In some sense 1 for one performance "almost" does not matter.
Thou I bet you can get Cassandra better (I remember old school
ycsb white paper benches against a sharded mysql).
One of the main bullet points of Cassandra is if you want to grow
from 4 nodes, to 8 nodes, to 14 nodes, and so on, Cassandra is
elastic and supports online adding and removing of nodes. A
do-it-yourself hash mod this algorithm really has no upgrade path
Edward
On Sun, Jan 22, 2012 at 9:26 AM, Chris Gerken
<chrisger...@mindspring.com <mailto:chrisger...@mindspring.com>>
wrote:
Howdy Gustavo,
One thing that jumped out at me is your having put two
cassandra images on the same box. There may be enough CPU
and memory for the two images combined but you may be seeing
some other resource not being shared so nicely - network card
bandwidth, for example.
More generally, the real question is what the bottleneck is
(for both db's, actually). Start with Cassandra running in
that configuration and start with one client thread sending
one request a second. Look at the CPU, network and memory
metrics for all boxes (including the client). Nothing should
be even close to maxing out that that throughout. Now
incrementally increase one of the test parameters (number of
clients or number of inserts per second) just a bit (say from
one transaction to 5) and note the above metrics. Keep
slowly increasing the test parameters, one at a time, until
one of the metrics maxes out. That's the bottleneck you're
wondering about. Fix that and the db, be it Cassandra or
MySQL) will move ahead of the other performance-wise. Turn
your attention to the other db and repeat.
- Chris Gerken
On Jan 22, 2012, at 7:10 AM, Gustavo Gustavo wrote:
Hello,
I've set up a testing evironment for Cassandra and MySQL, to
compare both, regarding *performance only*. And I must admit
that I was expecting Cassandra to beat MySQL. But I've not
seen this happening up to now.
My application/use case is INSERT intensive, since I'm not
updating anything, just inserting all the time.

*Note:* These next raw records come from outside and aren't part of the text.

(** X16.  An upload in the columnar format runs one INSERT per record of
    [parseWSOP2025Schedule] read with year 2026, whatever the calendar year
    and the venue field of the form are; none of them fails, and the
    handler answers with the number of records.  Every row has the venue
    "WSOP Las Vegas", a non-empty time, a buy-in of at least 100 and a
    rake percentage of at least a half, and is neither a satellite nor a
    restart.  When the buy-in is at most 10^15, the four rake amounts are
    stored as whole numbers (none is turned into NULL): the add-on is
    positive, the house fee is at least the add-on, the rake at least the
    house fee and below the buy-in, and the prize pool is the buy-in minus
    the rake. *)
Theorem upload_columnar_rows :
  forall (currentYear : Z) (pdfText : string) (bodyVenue : option string),
    detectFormat pdfText = wsop ->
    let rows := map insertOfEvent (parseWSOP2025Schedule pdfText 2026) in
    Outcome.inserts (uploadSchedule currentYear pdfText bodyVenue) = rows
    /\ Outcome.response (uploadSchedule currentYear pdfText bodyVenue)
       = Uploaded wsop (List.length (parseWSOP2025Schedule pdfText 2026))
    /\ (forall currentYear' bodyVenue',
          uploadSchedule currentYear' pdfText bodyVenue'
          = uploadSchedule currentYear pdfText bodyVenue)
    /\ forall row, In row rows ->
         Insert.venue row = "WSOP Las Vegas"
         /\ Insert.time row <> ""
         /\ In (Insert.game_variant row) variantLabels
         /\ Insert.is_satellite row = 0%Z /\ Insert.is_restart row = 0%Z
         /\ Insert.notes row = None
         /\ Insert.target_event row = None /\ Insert.parent_event row = None
         /\ atLeast 100 (Insert.buyin row)
         /\ (exists rakePct : Q,
               Insert.rake_pct row = Some (Dbl rakePct) /\ (1 # 2 <= rakePct)%Q)
         /\ forall buyin : Z,
              Insert.buyin row = JNum buyin -> (buyin <= maxBuyin)%Z ->
              exists prizePool houseFee optAddOn rakeDollars : Z,
                Insert.prize_pool row = Some (Dbl (inject_Z prizePool))
                /\ Insert.house_fee row = Some (Dbl (inject_Z houseFee))
                /\ Insert.opt_add_on row = Some (Dbl (inject_Z optAddOn))
                /\ Insert.rake_dollars row = Some (Dbl (inject_Z rakeDollars))
                /\ (0 < optAddOn <= houseFee)%Z
                /\ (houseFee <= rakeDollars < buyin)%Z
                /\ prizePool = (buyin - rakeDollars)%Z.
Proof.
  intros cy pdfText bodyVenue Hfmt rows.
  assert (Hrows : forall row, In row rows ->
            exists t, In t (parseWSOP2025Schedule pdfText 2026) /\ row = insertOfEvent t).
  { intros row Hrow. apply in_map_iff in Hrow. destruct Hrow as (t & <- & Ht). eauto. }
  assert (Hok : forall row, In row rows -> violatesNotNull row = false).
  { intros row Hrow. destruct (Hrows row Hrow) as (t & Ht & ->).
    destruct (columnar_record_rake _ _ _ Ht) as (Hb & _).
    apply violatesNotNull_NaN. cbn [insertOfEvent Insert.buyin].
    destruct (WsopParser.Tournament.buyin t); simpl in Hb; congruence. }
  assert (Hup : forall cy' bv',
            uploadSchedule cy' pdfText bv'
            = Outcome.mk rows
                (Uploaded wsop (List.length (parseWSOP2025Schedule pdfText 2026)))).
  { intros cy' bv'. unfold uploadSchedule, insertAll. rewrite Hfmt. fold rows.
    rewrite (runInserts_all rows Hok). unfold rows. now rewrite length_map. }
  split; [now rewrite Hup|]. split; [now rewrite Hup|].
  split; [intros; now rewrite !Hup|].
  intros row Hrow. destruct (Hrows row Hrow) as (t & Ht & ->).
  destruct (columnar_record_rake _ _ _ Ht)
    as (Hb & Htime & Hvenue & Hvariant & tier & Htier & H).
  cbv zeta in H. destruct H as (Epp & Ehf & Eoa & Epct & Erd).
  unfold insertOfEvent.
  cbn [Insert.venue Insert.time Insert.game_variant Insert.is_satellite
       Insert.is_restart Insert.notes Insert.target_event Insert.parent_event
       Insert.buyin Insert.prize_pool Insert.house_fee Insert.opt_add_on
       Insert.rake_dollars Insert.rake_pct].
  split; [rewrite Hvenue; reflexivity|].
  split; [apply orString_nonempty; discriminate|].
  split; [assumption|].
  do 5 (split; [reflexivity|]).
  split; [assumption|].
  split.
  { rewrite Epct. cbn [Rake.rakePct rakeOfTier]. now apply tier_percentage_stored. }
  intros buyin Ebuyin Hmax. rewrite Ebuyin in *. simpl in Hb.
  destruct (rakeOfTier_amounts buyin tier (allTiers_ordered tier Htier))
    as (rd & hf & oa & Erake & _ & Hnest & Hpos); [unfold maxBuyin in *; lia|].
  cbn [toDouble] in Epp, Ehf, Eoa, Erd. rewrite Erake in Epp, Ehf, Eoa, Erd.
  cbn [Rake.prizePool Rake.houseFee Rake.optAddOn Rake.rakeDollars] in Epp, Ehf, Eoa, Erd.
  destruct Hnest as [H1 H2]; [lia|]. destruct Hpos as [H3 H4]; [lia|].
  exists (buyin - rd)%Z, hf, oa, rd. rewrite Epp, Ehf, Eoa, Erd.
  split; [apply doubleOrNull_positive; lia|].
  split; [apply numOrNull_positive; lia|].
  split; [apply numOrNull_positive; lia|].
  split; [apply numOrNull_positive; lia|].
  repeat split; lia.
Qed.
Lemma appends_sfor {A} P (f : A → Script unit) l :
  (∀ x, appends P (f x)) → appends P (sfor f l).
Proof.
  intros Hf. induction l as [|x rest IH]; simpl; [apply appends_sret|].
  apply appends_sbind; [apply Hf|]. intros _. apply IH.
Qed.

Lemma appends_sfold {A B} P (f : B → A → Script B) l : ∀ acc,
  (∀ acc x, appends P (f acc x)) → appends P (sfold f acc l).
Proof.
  induction l as [|x rest IH]; intros acc Hf; simpl; [apply appends_sret|].
  apply appends_sbind; [apply Hf|]. intros acc'. by apply IH.
Qed.

Lemma setup_rag_db_appends host : appends (λ a, is_db_action a = false) (setup_rag_db host).
Proof.
  unfold setup_rag_db. apply appends_sbind.
  { apply appends_sfold. intros acc folder. unfold load_folder.
    apply appends_sbind; [by apply appends_print|]. intros _.
    apply appends_sfold. intros acc' doc. unfold load_document.
    apply appends_sbind; [by apply appends_print|]. intros _.
    apply appends_sbind; [|intros; apply appends_sret].
    by apply (appends_perform _ (LoadPdf doc) (λ w, load_pdf host w doc)). }
  intros documents. apply appends_sbind.
  { intros w. exists []. rewrite app_nil_r. split; [|done].
    by destruct (split_documents host documents). }
  intros chunks. apply appends_sbind; [by apply appends_print|]. intros _.
  apply appends_sbind; [|intros; by apply appends_print].
  by apply (appends_perform _ (BuildIndex chunks) (λ w, from_documents host w chunks)).
Qed.

(** X24: [setup_rag_db] never touches DuckDB: whatever the host does and
    however the call ends, it connects to no database, executes no statement
    and closes no connection. *)
Theorem setup_rag_db_no_database (host : Host) (w : list Action) :
  db_actions (drop (List.length w) (setup_rag_db host w).2) = [].
Proof.
  destruct (setup_rag_db_appends host w) as (evs & -> & Hevs).
  rewrite drop_app_length. unfold db_actions.
  induction Hevs as [|a l Ha _ IH]; [done|]. simpl. by rewrite Ha.
Qed.

Lemma load_csv_appends host (P : Action → Prop) csv :
  (∀ text, P (Print text)) → (∀ sql, P (DbExecute sql)) → appends P (load_csv host csv).
Proof.
  intros HP1 HP2. unfold load_csv.
  apply appends_sbind; [by apply appends_print|]. intros _.
  apply appends_sbind; [|intros; apply appends_sret].
  apply (appends_perform P (DbExecute _) (λ w, db_execute host w _)). apply HP2.
Qed.

Lemma load_csvs_returned host csvs : ∀ w w',
  sfor (load_csv host) csvs w = (Returned tt, w') →
  ∃ evs, w' = w ++ evs ∧
         db_actions evs = (λ csv, DbExecute (create_statement host csv)) <$> csvs.
Proof.
  induction csvs as [|csv rest IH]; intros w w'; simpl.
  - intros [= <-]. exists []. by rewrite app_nil_r.
  - unfold sbind at 1, load_csv, sbind at 1, print, perform at 1. simpl.
    unfold sbind at 1, perform at 1.
    fold (create_statement host csv).
    destruct (db_execute host _ (create_statement host csv)); [|done].
    unfold sret. intros H. apply IH in H as (evs & -> & Hevs).
    eexists (_ :: _ :: evs). rewrite <- !app_assoc. split; [reflexivity|].
    change (DbExecute (create_statement host csv) :: db_actions evs =
            DbExecute (create_statement host csv)
              :: ((λ csv0, DbExecute (create_statement host csv0)) <$> rest)).
    by rewrite Hevs.
Qed.

(** What a run of [sql_steps] leaves in the trace, for each way it ends. *)
Lemma sql_steps_cases host w r w' :
  sql_steps host w = (r, w') →
  ∃ evs, w' = w ++ evs ∧
    ((r = Returned tt ∧
      db_actions evs =
        DbConnect :: ((λ csv, DbExecute (create_statement host csv))
                        <$> glob host (path_join host DATA_DIR "*.csv"))
                  ++ [DbExecute "SHOW TABLES"; DbClose]) ∨
     ((∃ e, r = Raised e) ∧ Forall (λ a, a ≠ DbClose) evs)).
Proof.
  unfold sql_steps, sbind at 1, print at 1, perform at 1. simpl.
  unfold sbind at 1, perform at 1.
  set (w0 := w ++ [Print "Setting up DuckDB..."]).
  destruct (db_connect host w0) as [[]|e].
  2:{ intros [= <- <-]. exists [Print "Setting up DuckDB..."; DbConnect].
      unfold w0. rewrite <- app_assoc. split; [done|]. right. split; [by eexists|].
      repeat constructor; done. }
  set (csvs := glob host (path_join host DATA_DIR "*.csv")).
  unfold sbind at 1.
  assert (∀ csv, appends (λ a, a ≠ DbClose) (load_csv host csv)) as Hcsv
    by (intros csv; apply load_csv_appends; discriminate).
  destruct (appends_sfor (λ a, a ≠ DbClose) (load_csv host) csvs Hcsv
              (w0 ++ [DbConnect])) as (evs1 & Hw1 & Hne1).
  destruct (sfor (load_csv host) csvs (w0 ++ [DbConnect])) as [[[]|e] w1] eqn:Hfor;
    simpl in Hw1.
  - apply load_csvs_returned in Hfor as (evs & -> & Hevs).
    unfold sbind at 1, perform at 1.
    destruct (db_execute host _ "SHOW TABLES") as [tables|e].
    + unfold sbind, print, perform. intros [= <- <-].
      eexists (Print _ :: DbConnect :: evs ++ [DbExecute _; Print _; DbClose; Print _]).
      unfold w0. rewrite <- !app_assoc. split; [reflexivity|]. left. split; [done|].
      unfold db_actions in *. simpl. rewrite List.filter_app, Hevs. done.
    + intros [= <- <-]. apply app_inv_head in Hw1 as <-.
      exists (Print "Setting up DuckDB..." :: DbConnect :: evs ++ [DbExecute "SHOW TABLES"]).
      unfold w0. rewrite <- !app_assoc. split; [reflexivity|]. right. split; [by eexists|].
      repeat (apply Forall_cons; split; [done|]). apply Forall_app. split; [done|].
      by apply Forall_singleton.
  - intros [= <- <-]. subst w1.
    exists (Print "Setting up DuckDB..." :: DbConnect :: evs1).
    unfold w0. rewrite <- !app_assoc. split; [reflexivity|]. right. split; [by eexists|].
    repeat (apply Forall_cons; split; [done|]). done.
Qed.

(** X25: a run of the table-loading steps of [setup_sql_db] that completes
    has opened one connection, executed one [CREATE OR REPLACE TABLE]
    statement per CSV file, in the order of [glob], then [SHOW TABLES], and
    has closed the connection. *)
Theorem sql_steps_completed (host : Host) (w w' : list Action) :
  sql_steps host w = (Returned tt, w') →
  db_actions (drop (List.length w) w') =
    DbConnect :: ((λ csv, DbExecute (create_statement host csv))
                    <$> glob host (path_join host DATA_DIR "*.csv"))
              ++ [DbExecute "SHOW TABLES"; DbClose].
Proof.
  intros H. apply sql_steps_cases in H as (evs & -> & [[_ H]|[[e He] _]]); [|done].
  by rewrite drop_app_length.
Qed.

Lemma sql_steps_completed_witness :
  db_actions (drop (List.length ([] : list Action)) (sql_steps sample_host []).2) =
    DbConnect :: ((λ csv, DbExecute (create_statement sample_host csv))
                    <$> glob sample_host (path_join sample_host DATA_DIR "*.csv"))
              ++ [DbExecute "SHOW TABLES"; DbClose].
Proof.
  apply (sql_steps_completed sample_host [] (sql_steps sample_host []).2).
  vm_compute. reflexivity.
Defined.

(** X26: [con.close()] is not in a [finally]: when connecting or a statement
    raises, the table-loading steps raise and the connection is never
    closed. *)
Theorem sql_steps_failure_never_closes (host : Host) (w w' : list Action) (e : Exn) :
  sql_steps host w = (Raised e, w') →
  DbClose ∉ drop (List.length w) w'.
Proof.
  intros H. apply sql_steps_cases in H as (evs & -> & [[H _]|[_ H]]); [done|].
  rewrite drop_app_length. intros Hin. rewrite Forall_forall in H. by apply (H _ Hin).
Qed.

Lemma sql_steps_failure_never_closes_witness :
  DbClose ∉ drop (List.length ([] : list Action)) (sql_steps read_only_host []).2.
Proof.
  apply (sql_steps_failure_never_closes read_only_host [] (sql_steps read_only_host []).2
           (ExternalError "IOException" "read-only file system")).
  vm_compute. reflexivity.
Defined.

Lemma load_documents_tagged host doc_type docs : ∀ acc documents w w',
  sfold (load_document host doc_type) acc docs w = (Returned documents, w') →
  ∃ loaded : list (list Tools.Document),
    Forall2 (λ (doc : string) (pages : list Tools.Document), ∃ w0, load_pdf host w0 doc = Ok pages) docs loaded ∧
    documents = acc ++ concat ((λ pages : list Tools.Document, tag doc_type <$> pages) <$> loaded).
Proof.
  induction docs as [|doc rest IH]; intros acc documents w w'; simpl.
  - intros [= <- <-]. exists []. split; [constructor|]. by rewrite app_nil_r.
  - unfold sbind at 1, load_document, sbind at 1, print, perform at 1. simpl.
    unfold sbind at 1, perform at 1.
    destruct (load_pdf host _ doc) as [pages|e] eqn:Hload; [|done]. unfold sret.
    intros H. apply IH in H as (loaded & Hall & ->).
    exists (pages :: loaded). split; [constructor; [by eexists|done]|].
    simpl. by rewrite app_assoc.
Qed.

Lemma zip_with_files host folder docs (loaded : list (list Tools.Document)) :
  List.length docs = List.length loaded →
  zip_with (λ (file : string * string) (pages : list Tools.Document), tag (basename host file.1) <$> pages)
           ((λ doc, (folder, doc)) <$> docs) loaded =
  (λ pages : list Tools.Document, tag (basename host folder) <$> pages) <$> loaded.
Proof.
  revert loaded. induction docs as [|doc rest IH]; intros [|pages loaded] Hlen;
    simpl in *; try done.
  f_equal. apply IH. lia.
Qed.

Lemma load_folders_tagged host folders : ∀ acc documents w w',
  sfold (load_folder host) acc folders w = (Returned documents, w') →
  ∃ loaded : list (list Tools.Document),
    Forall2 (λ (file : string * string) (pages : list Tools.Document), ∃ w0, load_pdf host w0 file.2 = Ok pages)
            (pdf_files host folders) loaded ∧
    documents =
      acc ++ concat (zip_with (λ (file : string * string) (pages : list Tools.Document), tag (basename host file.1) <$> pages)
                              (pdf_files host folders) loaded).
Proof.
  induction folders as [|folder rest IH]; intros acc documents w w'; simpl.
  - intros [= <- <-]. exists []. split; [constructor|]. by rewrite app_nil_r.
  - unfold sbind at 1, load_folder, sbind at 1, print, perform at 1. simpl.
    destruct (sfold (load_document host (basename host folder)) acc _ _)
      as [[acc1|e] w1] eqn:Hdocs; [|done].
    apply load_documents_tagged in Hdocs as (loaded1 & Hall1 & ->).
    intros H. apply IH in H as (loaded2 & Hall2 & ->).
    exists (loaded1 ++ loaded2). unfold pdf_files. simpl. fold (pdf_files host rest).
    split.
    + apply Forall2_app; [|done]. by apply Forall2_fmap_l.
    + rewrite zip_with_app
        by (rewrite length_fmap; by apply Forall2_length in Hall1).
      rewrite concat_app, zip_with_files by by apply Forall2_length in Hall1.
      by rewrite <- app_assoc.
Qed.

Lemma elem_of_concat_lists {A} (x : A) (ls : list (list A)) :
  x ∈ concat ls → ∃ l, x ∈ l ∧ l ∈ ls.
Proof.
  induction ls as [|l ls IH]; simpl; [by intros H%elem_of_nil|].
  intros [H|H]%elem_of_app.
  - exists l. split; [done|]. apply elem_of_cons. by left.
  - destruct (IH H) as (l' & Hx & Hl'). exists l'. split; [done|].
    apply elem_of_cons. by right.
Qed.
(** ** Ticks that take turns *)

Lemma step_taking_turns sys event :
  taking_turns sys ->
  match event with
  | Fire _ => existsb awaiting_captures (ticks sys) = false
  | _ => True
  end ->
  taking_turns (step sys event).
Proof.
  intros Hinv Hev. pose proof Hinv as (Hs & Hq & Hflag).
  unfold syncs_in_flight, queries in Hs, Hq, Hflag.
  destruct event as [host|i db|i result now]; simpl.
  - apply existsb_filter in Hev.
    assert (Hdone : taking_turns (mkSystem (state sys) (ticks sys ++ [Finished]))).
    { unfold taking_turns, syncs_in_flight, queries. simpl.
      rewrite !List.filter_app, !length_app. simpl. rewrite !Nat.add_0_r.
      repeat split; try assumption; apply Hflag; assumption. }
    unfold tick_enter.
    destruct (inFlight (state sys)) eqn:Hf; [exact Hdone|].
    destruct (visible host); [|exact Hdone].
    destruct (onLine host); [|exact Hdone].
    assert (Hzero : length (List.filter at_sync (ticks sys)) = 0%nat).
    { destruct (length (List.filter at_sync (ticks sys))) as [|[|n]] eqn:E;
        [reflexivity| |lia].
      destruct (Hflag eq_refl) as [Ht _]. congruence. }
    simpl. destruct (homeTimelineLastSyncAt (state sys)) as [lastSyncAt|];
      unfold taking_turns, syncs_in_flight, queries; simpl;
      rewrite !List.filter_app, !length_app, Hev, Hzero; simpl;
      repeat split; lia.
  - destruct (ticks sys !! i) as [p|] eqn:Hi; [|exact Hinv].
    destruct p as [lastSyncAt|lastSyncAt|]; try exact Hinv.
    assert (Hzero : length (List.filter at_sync (ticks sys)) = 0%nat).
    { destruct (length (List.filter at_sync (ticks sys))) as [|[|n]] eqn:E;
        [reflexivity| |lia].
      destruct (Hflag eq_refl) as [_ Hz].
      pose proof (filter_insert awaiting_captures (ticks sys) i _ Finished Hi) as Hb.
      simpl in Hb. lia. }
    unfold tick_captures.
    destruct (extGetCapturesSince db "HomeTimelineModule" lastSyncAt);
      unfold taking_turns, syncs_in_flight, queries; simpl.
    + pose proof (filter_insert at_sync (ticks sys) i _ Finished Hi) as Ha.
      pose proof (filter_insert awaiting_captures (ticks sys) i _ Finished Hi) as Hb.
      simpl in Ha, Hb. repeat split; lia.
    + pose proof (filter_insert at_sync (ticks sys) i _
                    (AtSync (Some lastSyncAt)) Hi) as Ha.
      pose proof (filter_insert awaiting_captures (ticks sys) i _
                    (AtSync (Some lastSyncAt)) Hi) as Hb.
      simpl in Ha, Hb. repeat split; lia.
  - destruct (ticks sys !! i) as [p|] eqn:Hi; [|exact Hinv].
    destruct p as [lastSyncAt|lastSyncAt|]; try exact Hinv.
    pose proof (filter_insert at_sync (ticks sys) i _ Finished Hi) as Ha.
    pose proof (filter_insert awaiting_captures (ticks sys) i _ Finished Hi) as Hb.
    simpl in Ha, Hb.
    unfold taking_turns, syncs_in_flight, queries; simpl.
    assert (Hone : length (List.filter at_sync (ticks sys)) = 1%nat) by lia.
    destruct (Hflag Hone) as [_ Hz]. repeat split; lia.
Qed.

To compare both I created virtual machines with Ubuntu
11.10, and installed the latest versions of each datastore.
Each VM has 1GB of RAM. I've used VMs as a way to give both
datastores an equal sandbox.
MySQL is set up to work as sharded, with 2 databases, that
means that records are inserted to a specific instance based
on key % 2. The engine is MyISAM (InnoDB was really slow and
not really needed to my case). There's a primary compound
key (integer and datetime columns) in this test table.
Let's name the "nodes" MySQL1 and MySQL2.
Cassandra is set up to work with 4 nodes, with keys (tokens)
set up to distribute records evenly across the 4 nodes
(nodetool ring reports 25% to each node), replication factor
1 and RandomPartitioner, the other configs are left to
default. Let's name the nodes Cassandra1, Cassandra2,
Cassandra3 and Cassandra4.
I'm using 2 physical machines (Windows7) to host the 4
(Cassandra) or 2 (MySQL) virtual machines, this way:
Machine1: MySQL1, Cassandra1, Cassandra3
Machine2: MySQL2, Cassandra2, Cassandra4
The machines have CPU and RAM enough to host Cassandra
Cluster or MySQL "Cluster" at a time.
The client test applicatin is running in a third physical
machine, with 8 threads doing inserts. The test application
is written in C# (Windows7) using Aquiles high-level client.
My use case is a vehicle tracking system. So, let's suppose,
from minute to minute, the vehicle sends its position
together with some other GPS data and vehicle status
information. The columns in my Cassandra cluster are just
the DateTime (long value) of a position for a specific
vehicle, and the value is all the other data serialized to
binary format. Therefore, my CF really grows in columns
number. So all data is inserted only to one CF/Table named
Positions. The key to Cassandra is the VehicleID and to
MySQL VehicleID + PositionDateTime (MySQL creates an index
to this automatically). Important to note that MySQL threw
tons of connection exceptions, even though, the insert was
retried until it got through MySQL.
My test case was to insert 1k positions for 1k vehicles to
10 days - which gives 10.000.000 of inserts.
The final thoughtput that my application had for this
scenario was:
Cassandra x 4
2012-01-21 11 <tel:2012-01-21%2011>:45:38,044 #6
[Logger.Log] INFO - >> Inserted 10000 positions for 1000
vehicles (10000000 inserts):
2012-01-21 11 <tel:2012-01-21%2011>:45:38,082 #6
[Logger.Log] INFO - >> Total Time: 2:37:03,359
2012-01-21 11 <tel:2012-01-21%2011>:45:38,085 #6
[Logger.Log] INFO - >> Throughput: 1061 inserts/s
And for MySQL x 2
2012-01-21 14 <tel:2012-01-21%2014>:26:25,197 #6
[Logger.Log] INFO - >> Inserted 10000 positions for 1000
vehicles (10000000 inserts):
2012-01-21 14 <tel:2012-01-21%2014>:26:25,250 #6
[Logger.Log] INFO - >> Total Time: 2:06:25,914
2012-01-21 14 <tel:2012-01-21%2014>:26:25,263 #6
[Logger.Log] INFO - >> Throughput: 1318 inserts/s
Is there something that I'm missing here? Is this excepted?
Or the problem is somewhere else and that's hard to say
looking at this description?
Cheers,
Gustavo